(* ===== verification/BrokerOrder.v ===== *)
(** * BrokerOrder: in which order the spawn broker does what it does
    (src/src/sandbox/spawn_broker.rs, as modelled in BrokerService)

    The calls of a connection are compared with those before them: what is
    started is what the packet asked for, the client is told of a start and an
    end that have happened, and a nested root is taken down behind its
    processes.  The descriptors of the started process are those of the request,
    at their targets. *)
From Stdlib Require Import Ascii String NArith ZArith Lia.
From stdpp Require Import base list strings sets gmap.
From S2P Require Import Prelude Effects Traces Collections RustStr RustNum RustPath HostFs Processes ProcessTrees InstallationPaths Records RunRecords LaunchRequest BrokerProtocol SandboxMounts NestedSandbox BrokerService.

(** ** What has to come first *)

(** A descriptor of the command, and the descriptor of the request it stands for. *)
Definition duplicated (t : list BrokerEvent) (minimum : Z) (requested given : Z * Z) : Prop :=
  given.1 = requested.1 /\ EDuplicate requested.2 minimum (inl given.2) ∈ t.

(** A packet that asks for a process. *)
Definition asked (t : list BrokerEvent) (r : SpawnRequest) : Prop :=
  exists m request len n, EReceive (Some m) ∈ t /\ parse_frame (rm_packet m) = Some (SPAWN, request, len, n) /\
    parse_spawn (drop HEADER_SIZE (rm_packet m)) (concat (map message_fds (rm_control m))) = Ok r.

Definition accepted (t : list BrokerEvent) (request : N) (pid : Z) : Prop :=
  ESend SPAWN_ACCEPTED request (to_be_bytes (Z.to_N pid)) true ∈ t.

(** The process that was started has been ended with its tree, or was killed. *)
Definition processes_over (t : list BrokerEvent) : Prop :=
  forall mappings pid, ESpawn mappings (inl pid) ∈ t -> (exists r, EDropTree pid r ∈ t) \/ EWaitChild pid ∈ t.

Definition service_allowed (t : list BrokerEvent) (e : BrokerEvent) : Prop :=
  match e with
  | ESpawn mappings _ => exists r, asked t r /\
      Forall2 (duplicated t (minimum_source (sp_mappings r))) (sp_mappings r) mappings
  | ESend message request payload _ =>
      (message = SPAWN_ACCEPTED -> exists mappings pid, ESpawn mappings (inl pid) ∈ t /\ payload = to_be_bytes (Z.to_N pid)) /\
      (message = SPAWN_STARTED -> exists pid relative_pid, accepted t request pid /\
         payload = spawn_started_payload (Z.to_N pid) relative_pid) /\
      (message = SPAWN_EXITED -> exists pid status, accepted t request pid /\
         payload = to_be_bytes (Z.to_N pid) ++ to_be_bytes (raw_wait_status status) /\
         ETree (ETryWait pid (inl (Some status))) ∈ t /\ ends_empty pid (tree_events t))
  | ENested (EUnmount _ _) | ENested (ERemoveRoot _ _) => processes_over t
  | _ => True
  end.

(** ** Lemmas: the phases of a service *)

(** Calls that need no justification, and that start nothing. *)
Definition plain (e : BrokerEvent) : Prop :=
  match e with
  | ESpawn _ _ => False
  | ESend message _ _ _ => message <> SPAWN_ACCEPTED /\ message <> SPAWN_STARTED /\ message <> SPAWN_EXITED
  | ENested (EUnmount _ _) | ENested (ERemoveRoot _ _) => False
  | _ => True
  end.
(** Those and the taking down of a nested root. *)
Definition calm (e : BrokerEvent) : Prop := plain e \/ exists n, e = ENested n.

(** Before the start; with a process; when its processes are over. *)
Definition unstarted (t : list BrokerEvent) : Prop := forall mappings pid, ESpawn mappings (inl pid) ∉ t.
Definition running (pid : Z) (t : list BrokerEvent) : Prop :=
  (exists mappings, ESpawn mappings (inl pid) ∈ t) /\ forall mappings pid', ESpawn mappings (inl pid') ∈ t -> pid' = pid.

Lemma snoc_other (t : list BrokerEvent) (e x : BrokerEvent) : x ∈ t ++ [e] -> x <> e -> x ∈ t.
Proof. intros [?|?%list_elem_of_singleton]%elem_of_app; [done|by subst]. Qed.
Lemma snoc_before (t : list BrokerEvent) (e x : BrokerEvent) : x ∈ t -> x ∈ t ++ [e].
Proof. intros. apply elem_of_app. by left. Qed.

Lemma calm_no_spawn e mappings r : calm e -> ESpawn mappings r <> e.
Proof. intros [Hp|(n & ->)]; [by intros <-|done]. Qed.
Lemma calm_of_plain e : plain e -> calm e.
Proof. by left. Qed.

Lemma unstarted_over t : unstarted t -> processes_over t.
Proof. intros Hu mappings pid Hin. by apply Hu in Hin. Qed.

Lemma calm_allowed t e : calm e -> processes_over t -> service_allowed t e.
Proof.
  intros [Hp|(n & ->)] Ho; [|by destruct n]. destruct e; try done.
  - destruct Hp as (? & ? & ?). by split_and!.
  - by destruct e.
Qed.
Lemma unstarted_step t e : unstarted t -> calm e -> service_allowed t e /\ unstarted (t ++ [e]).
Proof.
  intros Hu Hc. split; [by apply calm_allowed, unstarted_over|]. intros mappings pid Hin%snoc_other; [by eapply Hu|].
  by apply calm_no_spawn.
Qed.
Lemma running_step pid t e : running pid t -> plain e -> service_allowed t e /\ running pid (t ++ [e]).
Proof.
  intros [(maps & H1) H2] Hc. split.
  - destruct e; try done; [|by destruct e]. destruct Hc as (? & ? & ?). by split_and!.
  - split; [exists maps; by apply snoc_before|]. intros maps' pid' Hin%snoc_other; [by eapply H2|].
    by apply calm_no_spawn, calm_of_plain.
Qed.
Lemma over_step t e : processes_over t -> calm e -> service_allowed t e /\ processes_over (t ++ [e]).
Proof.
  intros Ho Hc. split; [by apply calm_allowed|]. intros maps pid Hin%snoc_other; [|by apply calm_no_spawn].
  destruct (Ho maps pid Hin) as [[r Hr]|Hr]; [left; exists r|right]; by apply snoc_before.
Qed.

Section Order.
Context {W : Type} `{DescriptorLaws W}.
Abbreviation T A := (M (service W) A) (only parsing).

Definition follows {A} (t : list BrokerEvent) (m : T A) (Q : A -> list BrokerEvent -> Prop) : Prop := obeys service_allowed t m Q.

Lemma unstarted_follows {A} t (m : T A) : only calm m -> unstarted t -> follows t m (fun _ t' => unstarted t').
Proof. apply obeys_steady. intros t' e Hu Hc. by apply unstarted_step. Qed.
Lemma running_follows {A} pid t (m : T A) : only plain m -> running pid t -> follows t m (fun _ t' => running pid t').
Proof. apply obeys_steady. intros t' e Hu Hc. by apply running_step. Qed.
Lemma over_follows {A} t (m : T A) : only calm m -> processes_over t -> follows t m (fun _ t' => processes_over t').
Proof. apply obeys_steady. intros t' e Hu Hc. by apply over_step. Qed.

(** *** The calls of the parts *)

Ltac no_calls := first [apply emits_ret; constructor | apply emits_lift; constructor | apply emits_fail; constructor | apply emits_quiet; constructor].

Lemma ask_plain {A} (event : A -> BrokerEvent) m : (forall a, plain (event a)) -> only plain (ask_system event m : T A).
Proof. intros He. apply emits_ask. intros a. by constructor. Qed.
Lemma plain_talking {A} (m : T A) : only talking m -> only plain m.
Proof. intros Hm. eapply only_mono; [exact Hm|]. by intros []. Qed.
Lemma calm_plain {A} (m : T A) : only plain m -> only calm m.
Proof. intros Hm. eapply only_mono; [exact Hm|]. by left. Qed.

Lemma plain_close_all fds : only plain (close_all fds : T unit).
Proof. apply plain_talking, talking_close_all. Qed.
Lemma plain_readiness minimum : only plain (readiness_pipe minimum : T _).
Proof.
  apply only_bind; [by apply ask_plain|]. intros p. apply only_bind; [no_calls|]. intros [? ?].
  apply only_bind; [by apply ask_plain|]. intros [d|e]; (apply only_bind; [|intros _; no_calls]); [by apply ask_plain|apply plain_close_all].
Qed.
Lemma plain_duplicate minimum mappings : forall made, only plain (duplicate_sources minimum mappings made : T _).
Proof.
  induction mappings as [|[? ?] r IH]; intros made; cbn [duplicate_sources]; [no_calls|].
  apply only_bind; [by apply ask_plain|]. intros [d|e]; (apply only_bind; [|intros _]).
  - by apply ask_plain.
  - apply IH.
  - apply plain_close_all.
  - no_calls.
Qed.
Lemma calm_on_nested {A} root (m : M (traced (NestedSandboxRoot * W) MountEvent) A) : only calm (on_nested root m : T _).
Proof.
  intros s r s' E'. unfold on_nested in E'. destruct (m _) as [x [nw ev]]. injection E' as <- <-. exists (map ENested ev).
  split; [done|]. apply Forall_map, Forall_true. intros n. right. by exists n.
Qed.
Lemma calm_drop_nested nested : only calm (drop_nested nested : T unit).
Proof. destruct nested; [|no_calls]. apply only_bind; [apply calm_on_nested|]. intros _. no_calls. Qed.
Lemma calm_create pid next_sequence tree_depth context : only calm (create_nested pid next_sequence tree_depth context : T _).
Proof.
  apply only_bind; [by apply emits_quiet; constructor|]. intros n. apply only_bind; [apply calm_on_nested|]. intros r.
  apply only_bind; [no_calls|]. intros _. no_calls.
Qed.
Lemma calm_drop_sources nested fds : only calm (_ ← drop_nested nested; close_all fds : T unit).
Proof. apply only_bind; [apply calm_drop_nested|]. intros _. apply calm_plain, plain_close_all. Qed.
Lemma calm_drop_pipe nested fds : only calm (_ ← close_all fds; drop_nested nested : T unit).
Proof. apply only_bind; [apply calm_plain, plain_close_all|]. intros _. apply calm_drop_nested. Qed.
□ □ □ □ □
=== EXERCISE INSTRUCTIONS ===
Would you please copy exactly the part of the entries above that begins at the line containing "intros s r s'" and ends at the line containing "Lemma calm_drop_nested nested", both lines included?

=== RESULT OF THIS TASK ===
  intros s r s' E'. unfold on_nested in E'. destruct (m _) as [x [nw ev]]. injection E' as <- <-. exists (map ENested ev).
  split; [done|]. apply Forall_map, Forall_true. intros n. right. by exists n.
Qed.
Lemma calm_drop_nested nested : only calm (drop_nested nested : T unit).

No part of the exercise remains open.